Your goal: Your answer is a copy of every line in the records where "that" appears.
[[ Data to use open ]]
(** *** The replies of the specification *)
Section replies.
Context {T : Type} (server : Server T) (Htyped : typed_server server).

Lemma read_values_ok t n type reg :
  0 <= type <= 3 -> in_u 32 reg ->
  match read_values server t n type reg with
  | inl vs => zlen vs = Z.of_nat n /\ Forall (fun v => value_ok v /\ index v = type) vs
  | inr (r, e) => in_u 32 r /\ in_u 32 e
  end.
Proof.
  intros Ht. revert reg. induction n as [|n IH]; intros reg Hreg; cbn [read_values].
  { split; [done|by constructor]. }
  pose proof (Htyped t reg type Ht) as Hty.
  destruct (Read server t reg type) as [v|e]; [|done].
  specialize (IH (u32 (reg + 1)) (uwrap_range 32 _ ltac:(lia))).
  destruct (read_values _ _ _ _ _) as [vs|[r e]]; [|done]. destruct IH as [? ?].
  split; [rewrite zlen_cons; lia|by constructor].
Qed.

Lemma serve_read_ok t start n type :
  0 <= type <= 3 -> 0 < n < 2 ^ 32 -> in_u 32 start -> reply_ok (serve_read server t start n type).1.
Proof.
  intros Ht Hn Hs. unfold serve_read.
  pose proof (read_values_ok t (Z.to_nat n) type start Ht Hs) as R.
  destruct (read_values _ _ _ _ _) as [vs|[r e]]; [|done]. destruct R.
  cbn [fst reply_ok]. split_and!; done || lia.
Qed.

Lemma serve_write_ok t vs reg :
  in_u 32 reg -> Forall reply_ok (serve_write server t reg vs).1.1.
Proof.
  revert t reg. induction vs as [|v vs IH]; intros t reg Hreg; cbn [serve_write]; [by constructor|].
  destruct (Write server t reg v) as [action t1].
  specialize (IH t1 (u32 (reg + 1)) (uwrap_range 32 _ ltac:(lia))).
  destruct (serve_write server t1 _ vs) as [[replies t2] verdict].
  destruct action; cbn; [exact IH|by constructor|by constructor|by constructor].
Qed.

Lemma serve_ok t ops : Forall op_typed ops -> Forall reply_ok (serve server t ops).1.1.
Proof.
  intros H. revert t. induction H as [|op ops [Hok _] _ IH]; intros t; cbn [serve]; [by constructor|].
  assert (Forall reply_ok (serve_op server t op).1.1) as Ho.
  { destruct op as [reg num type|reg type|start vs|reg v]; cbn [serve_op].
    - destruct Hok as (? & ? & ?). pose proof (serve_read_ok t reg num type) as R.
      destruct (serve_read _ _ _ _ _). constructor; [by apply R|constructor].
    - destruct Hok as (? & ?). pose proof (serve_read_ok t reg 1 type) as R.
      destruct (serve_read _ _ _ _ _). constructor; [by apply R|constructor].
    - apply serve_write_ok, Hok.
    - apply serve_write_ok, Hok. }
  destruct (serve_op server t op) as [[replies t1] verdict]. specialize (IH t1).
  destruct (serve server t1 ops) as [[more t2] v2]. destruct verdict; [|done..].
  simpl in *. by apply Forall_app.
Qed.
End replies.

(** *** What is named in a response *)
Section names.
Context {T : Type} (server : Server T).

Lemma registers_from_wrapped n : forall reg, registers_from (u32 reg) n = registers_from reg n.
Proof.
  assert (H : forall x y, u32 x = u32 y -> registers_from x n = registers_from y n).
  { induction n as [|n IH]; intros x y E; [done|]. cbn [registers_from]. rewrite E. f_equal. apply IH.
    unfold u32, uwrap in *. by rewrite <- (Z.add_mod_idemp_l x), E, Z.add_mod_idemp_l by done. }
  intros reg. apply H. unfold u32, uwrap. by apply Z.mod_mod.
Qed.

Lemma number_from_names vs : forall start, map fst (number_from start vs) = registers_from start (length vs).
Proof. induction vs as [|v vs IH]; intros start; [done|]. cbn. by rewrite IH. Qed.

Lemma read_values_names t n type : forall reg, in_u 32 reg ->
  match read_values server t n type reg with
  | inl vs => length vs = n
  | inr (r, _) => r ∈ registers_from reg n
  end.
Proof.
  induction n as [|n IH]; intros reg Hreg; cbn [read_values registers_from]; [done|]. rewrite (uwrap_id 32 reg) by (done || lia).
  destruct (Read server t reg type); [|by left]. specialize (IH (u32 (reg + 1)) (uwrap_range 32 _ ltac:(lia))).
  destruct (read_values _ _ _ _ _) as [vs|[r e]]; [cbn; by rewrite IH|]. right. by rewrite registers_from_wrapped in IH.
Qed.

Lemma serve_write_names t vs : forall reg, let '(replies, _, verdict) := serve_write server t reg vs in replies ≫= named = [] /\ verdict <> kMalformed.
Proof.
  revert t. induction vs as [|v vs IH]; intros t reg; cbn [serve_write]; [done|]. destruct (Write server t reg v) as [action t1].
  specialize (IH t1 (u32 (reg + 1))). destruct (serve_write server t1 _ vs) as [[replies t2] verdict]. destruct IH as [IH Hv].
  destruct action; cbn; by rewrite ?IH.
Qed.

(** What the response to one operation names: all of its registers, or the first that
    failed and none behind it. *)
Lemma serve_op_names t op : op_ok op ->
  let '(replies, _, verdict) := serve_op server t op in
  match verdict with
  | kContinue => replies ≫= named = op_registers op
  | kMalformed => exists reg, reg ∈ op_registers op /\ replies ≫= named = [reg]
  | kDiscardFrame => op_registers op = [] /\ replies ≫= named = []
  end.
Proof.
  intros Hok. assert (Hread : forall reg n type, in_u 32 reg -> let '(r, v) := serve_read server t reg n type in
    match v with
    | kContinue => named r = registers_from reg (Z.to_nat n)
    | kMalformed => exists reg', reg' ∈ registers_from reg (Z.to_nat n) /\ named r = [reg']
    | kDiscardFrame => False
    end).
  { intros reg n type Hr. unfold serve_read. pose proof (read_values_names t (Z.to_nat n) type reg Hr) as R.
    destruct (read_values _ _ _ _ _) as [vs|[r e]]; [cbn; by rewrite R|by exists r]. }
  destruct op as [reg num type|reg type|start vs|reg v]; cbn [serve_op op_registers] in *.
  - specialize (Hread reg num type (proj1 Hok)). destruct (serve_read _ _ _ _ _) as [r []]; cbn; rewrite ?app_nil_r; done.
  - specialize (Hread reg 1 type (proj1 Hok)). destruct (serve_read _ _ _ _ _) as [r []]; cbn; rewrite ?app_nil_r; done.
  - pose proof (serve_write_names t vs start) as R. destruct (serve_write _ _ _ _) as [[replies t'] []], R; done.
  - pose proof (serve_write_names t [v] reg) as R. destruct (serve_write _ _ _ _) as [[replies t'] []], R; done.
Qed.

(** The operation that ends a frame early: the registers in front of it are named,
    and of its own at most the one that could not be read. *)
Definition cut_short (ops : list request_op) (verdict : SubframeAction) (names : list Z) : Prop :=
  exists before op after, ops = before ++ op :: after /\
    match verdict with
    | kMalformed => exists reg, reg ∈ op_registers op /\ names = requested before ++ [reg]
    | _ => op_registers op = [] /\ names = requested before
    end.

Lemma serve_names ops : forall t, Forall op_ok ops ->
  let '(replies, _, verdict) := serve server t ops in
  match verdict with kContinue => replies ≫= named = requested ops | _ => cut_short ops verdict (replies ≫= named) end.
Proof.
  induction ops as [|op ops IH]; intros t Hok; cbn [serve]; [done|]. apply Forall_cons_1 in Hok as [Hop Hok].
  pose proof (serve_op_names t op Hop) as R. destruct (serve_op server t op) as [[replies t1] verdict].
  destruct verdict; [|destruct R as (reg & Hr & E); exists [], op, ops; split; [done|by exists reg]|by exists [], op, ops].
  specialize (IH t1 Hok). destruct (serve server t1 ops) as [[more t2] verdict]. rewrite bind_app, R.
  destruct verdict; [by rewrite IH| |]; destruct IH as (before & op' & after & -> & IH); exists (op :: before), op', after; (split; [done|]).
  - destruct IH as (reg & Hr & E). exists reg. split; [done|]. rewrite E. cbn. by rewrite app_assoc.
  - destruct IH as [Hr E]. split; [done|]. by rewrite E.
Qed.

(** Replies without a refusal. *)
Lemma served_entries replies : forallb (fun r => negb (refusal r)) replies = true ->
  map fst (concat (map reply_entries replies)) = replies ≫= named /\
  Forall (fun e => exists v, snd e = RValue v) (concat (map reply_entries replies)).
Proof.
  induction replies as [|r replies IH]; intros Hr; cbn in *; [done|]. apply andb_true_iff in Hr as [Hr Hrs]. destruct (IH Hrs) as [IH1 IH2].
  rewrite map_app, IH1. destruct r as [start type vs|]; [|done]. cbn. split; [by rewrite number_from_names|].
  apply list.Forall_app. split; [|done]. clear. revert start. induction vs as [|v vs IH]; intros start; cbn; constructor; [by eexists|apply IH].
Qed.
End names.

(** *** A response that does not fit *)
Section overflow.
Context {T C : Type} (server : Server T) (client : Client C) (max_size : Z).
Context (Htyped : typed_server server).
Implicit Types (s : @State T C) (w : BufferWriteStream.t).

Lemma Read_loop_overflows n s w start type reg :
  BufferWriteStream.ok w -> 0 <= type <= 3 -> (forall r, exists v, Read server (srv s) r type = RValue v) ->
  BufferWriteStream.fits w (Z.of_nat n * type_size type) = false ->
  Read_loop server n s w start type reg = Faulted Undefined.
Proof.
  intros Ho Ht Hall. revert w reg Ho. induction n as [|n IH]; intros w reg Ho F.
  { unfold BufferWriteStream.fits, BufferWriteStream.ok in *. apply Z.leb_gt in F. lia. }
  cbn [Read_loop]. destruct (Hall reg) as [v Ev]. pose proof (Htyped (srv s) reg type Ht) as Hty.
  rewrite Ev in *. destruct Hty as [_ Hix]. pose proof (zlen_value_bytes v) as Zv. rewrite Hix in Zv.
  unfold BufferWriter.WriteValue.
  destruct (BufferWriteStream.fits w (zlen (value_bytes v))) eqn:Fv.
  - destruct (WriteBytes_emitted w _ Ho Fv) as (w1 & -> & W1). rewrite bind_done.
    apply IH; [apply W1|]. rewrite (emitted_fits _ _ _ _ W1), Zv, <- F. f_equal. lia.
  - by rewrite WriteBytes_checked, Fv by done.
Qed.
End overflow.

Section misread.
Context {T C : Type} (server : Server T) (client : Client C) (max_size : Z).
Implicit Types (s : @State T C) (w : BufferWriteStream.t).

(** Without a response stream a read subframe is dropped after its first byte. *)
Lemma unanswered_read_step fuel s str str1 w id :
  kReadBase <= id < kReadBase + 16 -> (BufferReadStream.remaining str =? 0) = false ->
  BufferReader.ReadVaruint str = Done (Some id, str1) ->
  ProcessSubframes_loop server client max_size (S fuel) s str w false =
  ProcessSubframes_loop server client max_size fuel s str1 w false.
Proof.
  intros Hid Hr E. cbn [ProcessSubframes_loop]. rewrite Hr, E, bind_done. cbn beta iota.
  unfold kClientToServer, kClientPollServer, kNop, kWriteBase, kReadBase in *.
  rewrite !(proj2 (Z.eqb_neq _ _)) by lia. rewrite (proj2 (Z.ltb_ge _ (0 + 16))), andb_false_r by lia.
  by rewrite (proj2 (Z.leb_le _ _)), (proj2 (Z.ltb_lt _ _)) by lia.
Qed.

(** A frame that ends in the write of one int8 to register 17. *)
Lemma singleton_write s str w reg :
  BufferReadStream.ok str -> BufferReadStream.rest str = map byte.of_Z [0x01; 0x11; reg] ->
  0 <= reg < 128 ->
  exists s', ProcessSubframes_loop server client max_size 4 s str w false = Done (s', w) /\
    srv s' = (Write server (srv s) 17 (VInt8 reg)).2.
Proof.
  intros Ho E Hreg.
  pose proof (write_served server client max_size 17 [VInt8 reg] 0 s str w false [] 3 0 Ho E) as R.
  cbn [serve_write] in R. destruct (Write server (srv s) 17 (VInt8 reg)) as [action t].
  assert (forall str', BufferReadStream.ok str' -> BufferReadStream.rest str' = [] ->
    ProcessSubframes_loop server client max_size 3 (set_srv t s) str' w false = Done (set_srv t s, w)) as Hend.
  { intros str' O' E'. cbn [ProcessSubframes_loop].
    by rewrite <- BufferReadStream.brs_zlen_rest, E' by done. }
  destruct action; destruct R as (str' & w' & A & R & Hk); try done;
    try (by repeat constructor; simpl; unfold in_s; lia);
    simpl in A; subst w'; rewrite R.
  4: by eexists.
  all: destruct (Hk eq_refl); eexists; (split; [by apply Hend|done]).
Qed.
End misread.

(** ** Properties *)

(** C8: the multiplex server implements the register service.  Given the
    bytes of any sequence of register operations, and room for the answers if
    they are wanted, it runs to the end of the frame without a fault, makes
    the application see exactly the writes of the specification, in order,
    answers with exactly its replies, and counts the frame as the verdict
    says; operations that ask for no reply need no response stream.  A read has one
    reply, a write one for each value that the application refuses.  Where no read
    fails and no write discards the frame, the response names each register that was
    requested once, in order; where one does, it names those in front of that
    operation and, of a read, only the register that failed: not each requested
    register, as format.h has it ([failed_read_names_one]). *)
Theorem server_refines_register_spec {T C} (server : Server T) (client : Client C) (max_size : Z)
    (s : @State T C) (ops : list request_op) (w : BufferWriteStream.t) (resp : bool) :
  typed_server server -> Forall op_typed ops -> BufferWriteStream.ok w ->
  BufferWriteStream.fits w (room ops) = true -> (resp = false -> existsb op_reads ops = false) ->
  let '(replies, t, verdict) := serve server (srv s) ops in
  exists w', ProcessSubframes server client max_size s (concat (map op_bytes ops)) w resp =
      Done (finish verdict (set_srv t s), w') /\
    (if resp then BufferWriteStream.out w' = BufferWriteStream.out w ++ concat (map reply_bytes replies)
     else w' = w) /\
    match verdict with
    | kContinue => replies ≫= named = requested ops
    | _ => cut_short ops verdict (replies ≫= named)
    end.
Proof.
  intros Hsrv Hops Ho Hf Hreads. unfold ProcessSubframes. pose proof (serve_names server ops (srv s) (typed_ok ops Hops)) as Hn.
  pose proof (loop_serves server client max_size Hsrv ops s
    (BufferReadStream.make (concat (map op_bytes ops))) w resp
    (S (length (concat (map op_bytes ops)))) Hops
    (BufferReadStream.brs_ok_make _) (BufferReadStream.brs_rest_make _)) as R.
  rewrite BufferReadStream.brs_rest_make in R.
  destruct (serve server (srv s) ops) as [[replies t] verdict].
  destruct R as (w' & E & n & A); [lia|done|done|]. exists w'. split; [exact E|]. split; [|done].
  destruct resp; [|exact A]. by destruct A as [(_ & ? & _) _].
Qed.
[[ Data to use closed ]]
Exercise answer:
(** What the response to one operation names: all of its registers, or the first that
(** The operation that ends a frame early: the registers in front of it are named,
    and of its own at most the one that could not be read. *)
(** *** A response that does not fit *)
(** A frame that ends in the write of one int8 to register 17. *)
    says; operations that ask for no reply need no response stream.  A read has one
    reply, a write one for each value that the application refuses.  Where no read
    fails and no write discards the frame, the response names each register that was
    requested once, in order; where one does, it names those in front of that
    operation and, of a read, only the register that failed: not each requested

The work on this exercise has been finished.